Its tone is at first excited and vaguely inspirational, when the interviewees describe the heady early days of Death by Audio, and then defeatist, as those who use and enjoy the venue count down the days to its closing.
It seems like a classic underdog story.
But if we examine the film critically, and I think we must, a seamy undercurrent of privilege emerges, one that does not sit easily with me.
This is a story told by white men. Virtually all of the interviewees are white, as are nearly all of the musicians and venue patrons shown in concert footage and photos. This despite the fact that New York is incredibly racially and ethnically diverse – www.baruch.cuny.edu/nycdata/population-geography/pop-demography.htm
Some of this can be chalked up to the fact that Death by Audio is a ‘community of interest’, bringing together people with similar interests and tastes in music, and as such, its patronage might tend to be more homogeneous. But it still feels slimy when an interviewed Rolling Stone reporter calls this distinctly monochromatic venue a ‘democratic space’, when its population does not at all reflect that of its home neighbourhood or its city.
More grating, however, is the lack of female voices in telling the story. Women are clearly part of Death by Audio: women are shown playing in bands, attending shows, and assisting with running the venue, and there are several women among the building’s tenants when the group finally moves out. And yet, only a handful of women are ever interviewed – four to be precise, each for thirty seconds or less, and these do not move the story forward in the way the men’s interviews do.
The thing is, I don’t think the film is intentionally excluding certain voices. I think that the filmmaker (and by extension the main figures in Death by Audio’s history, of whom the filmmaker is one) is so unaware of his privilege that he didn’t take this into consideration.
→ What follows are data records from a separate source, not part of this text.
(** What a lookup that misses the pending replacements does: it asks the
    store unless the key is masked by a pending delete, and stages under
    the key the record that materialization gives it, which is the live
    instance of the key when there is one and a new record otherwise. *)
Lemma getitem_miss w self n :
  1 ≤ n → _replacements self !! n = None →
  ∃ w1 frame,
    __getitem__ w self (PInt n)
    = Ok (w1, set_replacements (<[n := frame]> (_replacements self)) self, frame) ∧
    frame_number (deref w1 frame) = n ∧
    (∀ l, is_Some (heap w !! l) → heap w1 !! l = heap w !! l) ∧
    coll w1 = coll w ∧
    match s_id (_sample self) with
    | None =>
        trace w1 = trace w ∧ heap w !! frame = None ∧
        deref w1 frame = mkFrame false NoDatasetDoc None None n ∅
    | Some sid =>
        let masked := _delete_all self || bool_decide (PInt n ∈ _delete_frames self) in
        trace w1 = (if masked then trace w else trace w ++ [find_one_call sid n]) ∧
        ((live w sid n frame ∧
          w1 = (if masked then w else log (find_one_call sid n) w)) ∨
         ((∀ l, ¬ live w sid n l) ∧ heap w !! frame = None ∧
          deref w1 frame
          = match (if masked then None else find_one sid n (coll w)) with
            | Some d => frame_of_doc d
            | None => mkFrame false DatasetDoc None (Some sid) n ∅
            end))
    end.
Proof.
  intros Hn Hr. unfold __getitem__. rewrite validate_frame_number_pos by done.
  cbn. rewrite Hr.
  destruct (s_id (_sample self)) as [sid|] eqn:Hs.
  - set (masked := _delete_all self || bool_decide (PInt n ∈ _delete_frames self)).
    set (found := if masked then None else find_one sid n (coll w)).
    set (w0 := if masked then w else log (find_one_call sid n) w).
    set (bag := match found with
                | Some doc => bag_of_doc doc
                | None => mkBag None sid n ∅
                end).
    assert ((let '(w1, d) := if masked then (w, None) else _get_frame_db w sid n in
             let '(w2, frame) := _make_frame w1 match d with
                                                | Some doc => bag_of_doc doc
                                                | None => mkBag None sid n ∅
                                                end in
             Ok (w2, _set_replacement w2 self frame, frame))
            = (let '(w2, frame) := _make_frame w0 bag in
               Ok (w2, _set_replacement w2 self frame, frame))) as ->.
    { subst bag found w0. by destruct masked. }
    assert (b_sample bag = sid ∧ b_fn bag = n) as [Hbs Hbn].
    { subst bag. destruct found as [doc|] eqn:Hf; [|done].
      subst found. destruct masked; [done|].
      by apply find_one_key in Hf as (? & ? & _). }
    assert (coll w0 = coll w ∧ heap w0 = heap w ∧
            trace w0 = (if masked then trace w else trace w ++ [find_one_call sid n]) ∧
            ∀ l, live w0 sid n l ↔ live w sid n l) as (Hc0 & Hh0 & Ht0 & Hl0).
    { subst w0. by destruct masked. }
    pose proof (make_frame_frame w0 bag) as (Hc & Ht & _ & _ & Hfn & Ho & _).
    destruct (make_frame_cases w0 bag) as [(l & Hlive & Hmk)|[Hnone Hmk]].
    + rewrite Hmk in Hc, Ht, Hfn, Ho |- *. cbn [fst snd] in *.
      rewrite Hbs, Hbn in Hlive. rewrite Hbn in Hfn.
      exists w0, l. unfold _set_replacement. rewrite Hfn.
      split; [done|]. split; [done|].
      split; [intros l' Hl'; by rewrite Hh0|].
      split; [done|]. cbn zeta. split; [done|].
      left. split; [by apply Hl0|done].
    + rewrite Hmk in Hc, Ht, Hfn, Ho |- *.
      destruct (new_instance_spec w0 bag) as (Hf & _).
      pose proof (new_instance_deref w0 bag) as Hd.
      destruct (new_instance w0 bag) as [w2 frame]. cbn [fst snd] in *.
      rewrite Hbn in Hfn. exists w2, frame. unfold _set_replacement. rewrite Hfn.
      split; [done|]. split; [done|].
      split; [intros l Hl; rewrite <- Hh0 in Hl |- *; by apply Ho|].
      split; [congruence|]. cbn zeta. split; [congruence|].
      right. split_and!.
      * intros l Hl. apply (Hnone l). rewrite Hbs, Hbn. by apply Hl0.
      * by rewrite <- Hh0.
      * rewrite Hd. subst bag. fold masked. fold found.
        destruct found as [doc|]; [done|]. done.
  - pose proof (alloc_fresh (mkFrame false NoDatasetDoc None None n ∅) w) as Hf.
    pose proof (alloc_deref (mkFrame false NoDatasetDoc None None n ∅) w) as Hd.
    pose proof (alloc_other (mkFrame false NoDatasetDoc None None n ∅) w) as Ho.
    pose proof (alloc_frame w (mkFrame false NoDatasetDoc None None n ∅)) as (Hc & Ht & _).
    unfold new_Frame.
    destruct (alloc _ w) as [w1 frame]. cbn in *.
    exists w1, frame. unfold _set_replacement. rewrite Hd. by split_and!.
Qed.

(** C6: two lookups of a valid key in a row return the identical record.
    Whatever the parent (transient or store-backed) and whatever the
    pending state, the first [frames[n]] returns a record that is staged
    under [n] in the pending replacements, and the second lookup returns
    the same location and changes neither the world nor the cache. *)
Theorem getitem_identity_stable (w : World) (self : Frames) (n : Z) :
  1 ≤ n →
  ∃ w1 self1 frame,
    __getitem__ w self (PInt n) = Ok (w1, self1, frame) ∧
    _replacements self1 !! n = Some frame ∧
    __getitem__ w1 self1 (PInt n) = Ok (w1, self1, frame).
Proof.
  intros Hn. destruct (_replacements self !! n) as [frame|] eqn:Hr.
  - exists w, self, frame. split_and!; [by apply getitem_staged | done | by apply getitem_staged].
  - destruct (getitem_miss w self n Hn Hr) as (w1 & frame & Hget & _).
    exists w1, (set_replacements (<[n := frame]> (_replacements self)) self), frame.
    assert (_replacements (set_replacements (<[n := frame]> (_replacements self)) self) !! n
            = Some frame) as Hst by apply lookup_insert_eq.
    split_and!; [done | done | by apply getitem_staged].
Qed.

(** C7, as the code has it: on a store-backed parent, [del frames[n]]
    followed by [frames[n]] does not consult the collection, since the
    pending delete masks the lookup, and hands the bag of an empty frame to
    materialization. When a live [Frame] of the key exists, such as the
    one that an earlier [frames[n]] has materialized from the stored
    document, that instance is returned as it is, fields included, and the
    world is unchanged. Only when there is none is the record new and
    empty. *)
Theorem del_then_get_returns_live_instance
    (w : World) (self : Frames) (sid : SampleId) (n : Z) :
  s_id (_sample self) = Some sid →
  1 ≤ n →
  (∀ L, live w sid n L →
     ∃ self1,
       __getitem__ w (__delitem__ self (PInt n)) (PInt n) = Ok (w, self1, L) ∧
       _replacements self1 !! n = Some L) ∧
  ((∀ L, ¬ live w sid n L) →
     ∃ w1 self1 frame,
       __getitem__ w (__delitem__ self (PInt n)) (PInt n) = Ok (w1, self1, frame) ∧
       heap w !! frame = None ∧
       deref w1 frame = mkFrame false DatasetDoc None (Some sid) n ∅ ∧
       _replacements self1 !! n = Some frame ∧
       trace w1 = trace w ∧
       coll w1 = coll w).
Proof.
  intros Hs Hn.
  destruct (delitem_sample self (PInt n)) as [Hsample _].
  assert (_replacements (__delitem__ self (PInt n)) !! n = None) as Hr.
  { rewrite delitem_replacements. by rewrite decide_True. }
  pose proof (delitem_pending self sid (PInt n) Hs) as Hpend.
  destruct (getitem_miss w _ n Hn Hr) as (w1 & frame & Hget & Hnum & _ & Hc & Hcase).
  rewrite Hsample, Hs in Hcase. cbn zeta in Hcase.
  rewrite (bool_decide_eq_true_2 _ Hpend), orb_true_r in Hcase.
  destruct Hcase as [Ht Hcase].
  split.
  - intros L HL. destruct Hcase as [[[HL1 _] ->]|[Hnone _]].
    + destruct HL as [HL _]. assert (frame = L) as -> by congruence.
      eexists. split; [exact Hget|]. apply lookup_insert_eq.
    + by destruct (Hnone L).
  - intros Hnone. destruct Hcase as [[HL _]|(_ & Hfresh & Hd)].
    + by destruct (Hnone frame).
    + eexists w1, _, frame. split; [exact Hget|].
      split_and!; try done. apply lookup_insert_eq.
Qed.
Because that’s exactly what privilege is, and does.
Most concerning to me, however, as I suspect it will be most concerning to the readership of the Monthly, is the way in which the video feeds the romantic myth of the ‘starving artist’.
According to the interviewees, from the beginning, part of Death by Audio’s allure was its location: it was a semi-abandoned building that the landlord couldn’t really rent out for other purposes, and so the tenants were able to live in and renovate the building cheaply, without having to worry about noise complaints.
The interviewees who lived in the building spend a lot of time recounting their living conditions, laughing at the uncomfortable and frankly unsafe environment.
When telling the story of a time ‘raw sewage’ seeped from the ceiling and soaked one tenant’s living space, everyone laughs and jokes about it, telling us how ‘funny’ it was to see. One gets the sense that living in substandard housing is a game for these men, that they treat it as a fun adventure, all part of the artistic ‘no rules’ experience of running Death by Audio.
And I suppose that’s all well and good, if that is how they wish to see it, but their attitude unwittingly makes light of those who cannot choose to not live in such conditions, and of the all-too-common experience of artists who struggle to make ends meet. Again, I do not think the film is intentionally mocking poverty; I think it is simply blinkered by privilege and that blunts whatever edge the film hoped to relay.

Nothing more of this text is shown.